#### Source material

(** What [Host.run_with] sees of the answer: the text on the standard output *)
Definition answer_of `{StreamServer} : SshServer := fun before c =>
  let '(pieces, r) := stream_server before c in let* status := r in Ok (status, stdout_of pieces).

(** A file-like object: [drbdtestlogger.logstream] or a [StringIO] *)
Inductive sink := LogStream | Stream (x : nat).

(** The connection, the streams with what they got, and the next new object *)
Record session := Session { se_env : env; se_logger : Logger.logger; se_next : nat }.
Definition on_logger {A} (m : M Logger.logger A) : M session A :=
  zoom se_logger (fun l s => Session (se_env s) l (se_next s)) m.

(** [StringIO()] *)
Definition new_stringio : M session nat := fun s =>
  (Ok (se_next s), Session (se_env s)
    (Logger.set_out (fun t => Tee.Tee (Tee.streams t) (<[se_next s := []]> (Tee.written t))) (se_logger s)) (S (se_next s))).
Definition write_sink (x : sink) (text : string) : M session unit :=
  on_logger (modify (Logger.set_out (match x with LogStream => Tee.write text | Stream x => Tee.write_one text x end))).
Definition getvalue (x : sink) : M session string :=
  match x with
  | LogStream => raise (AttributeError "'Tee' object has no attribute 'getvalue'")
  | Stream x => gets (fun s => foldr (fun t u => t +:+ u) EmptyString (Logger.output x (se_logger s)))
  end.

Section streams.
Context `{StreamServer}.

(** [ssh.run(...)]: the pieces of the output are written to the two streams. *)
Definition send (c : sent) : M session (list (channel * string) * res Z) := fun s =>
  let e := se_env s in
  (Ok (stream_server (sent_log e) c), Session (Env (sent_log e ++ [c]) (uuid_options e)) (se_logger s) (se_next s)).
Definition ssh_run_to (stdout stderr : sink) (c : sent) : M session Z :=
  let* a := send c in
  for_each (fst a) (fun p => write_sink (match fst p with ToStdout => stdout | ToStderr => stderr end) (snd p)) ;;;
  lift (snd a).

(** [Host.run].  The streams that are not given are the log stream. *)
Definition log_command (h : host_info) (cmd_string : string) : M session unit :=
  on_logger (Logger.log (h_name h +:+ ": " +:+ cmd_string) None).
Definition failed_text (word : string) (result : Z) : string := "error: " +:+ word +:+ " failed (" +:+ str_int result +:+ ")".
Definition check_result (catch : bool) (cmd : list string) (cmd_string : string) (result : Z) : M session unit :=
  when (negb (result =? 0)%Z)
    (if catch then
       let* word := lift (py_index cmd 0) in
       on_logger (modify (Logger.print_log (failed_text word result)))
     else raise (CalledProcessError result cmd_string)).
Definition stdout_of_run (return_stdout : bool) (stdout : option sink) : M session sink :=
  if return_stdout then let* x := new_stringio in mret (Stream x) else mret (default LogStream stdout).
Definition run_logged (h : host_info) (catch : bool) (stdin : option string) (stdout stderr : sink) (cmd : list string)
    (cmd_string : string) : M session unit :=
  log_command h cmd_string ;;;
  let* result := ssh_run_to stdout stderr (Sent (h_name h) cmd_string stdin) in
  check_result catch cmd cmd_string result.
Definition run_streams (h : host_info) (quote catch return_stdout ignore_netns : bool) (stdin : option string)
    (stdout stderr : option sink) (cmd : list string) : M session (option string) :=
  let* stdout := stdout_of_run return_stdout stdout in
  run_logged h catch stdin stdout (default LogStream stderr) cmd (command_string h quote ignore_netns cmd) ;;;
  if return_stdout then let* text := getvalue stdout in mret (Some (strip text)) else mret None.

#### Exercise objective
From the first line of the data above through the line containing "Definition write_sink (x", repeat each line exactly, and add nothing.

#### Task response
(** What [Host.run_with] sees of the answer: the text on the standard output *)
Definition answer_of `{StreamServer} : SshServer := fun before c =>
  let '(pieces, r) := stream_server before c in let* status := r in Ok (status, stdout_of pieces).

(** A file-like object: [drbdtestlogger.logstream] or a [StringIO] *)
Inductive sink := LogStream | Stream (x : nat).

(** The connection, the streams with what they got, and the next new object *)
Record session := Session { se_env : env; se_logger : Logger.logger; se_next : nat }.
Definition on_logger {A} (m : M Logger.logger A) : M session A :=
  zoom se_logger (fun l s => Session (se_env s) l (se_next s)) m.

(** [StringIO()] *)
Definition new_stringio : M session nat := fun s =>
  (Ok (se_next s), Session (se_env s)
    (Logger.set_out (fun t => Tee.Tee (Tee.streams t) (<[se_next s := []]> (Tee.written t))) (se_logger s)) (S (se_next s))).
Definition write_sink (x : sink) (text : string) : M session unit :=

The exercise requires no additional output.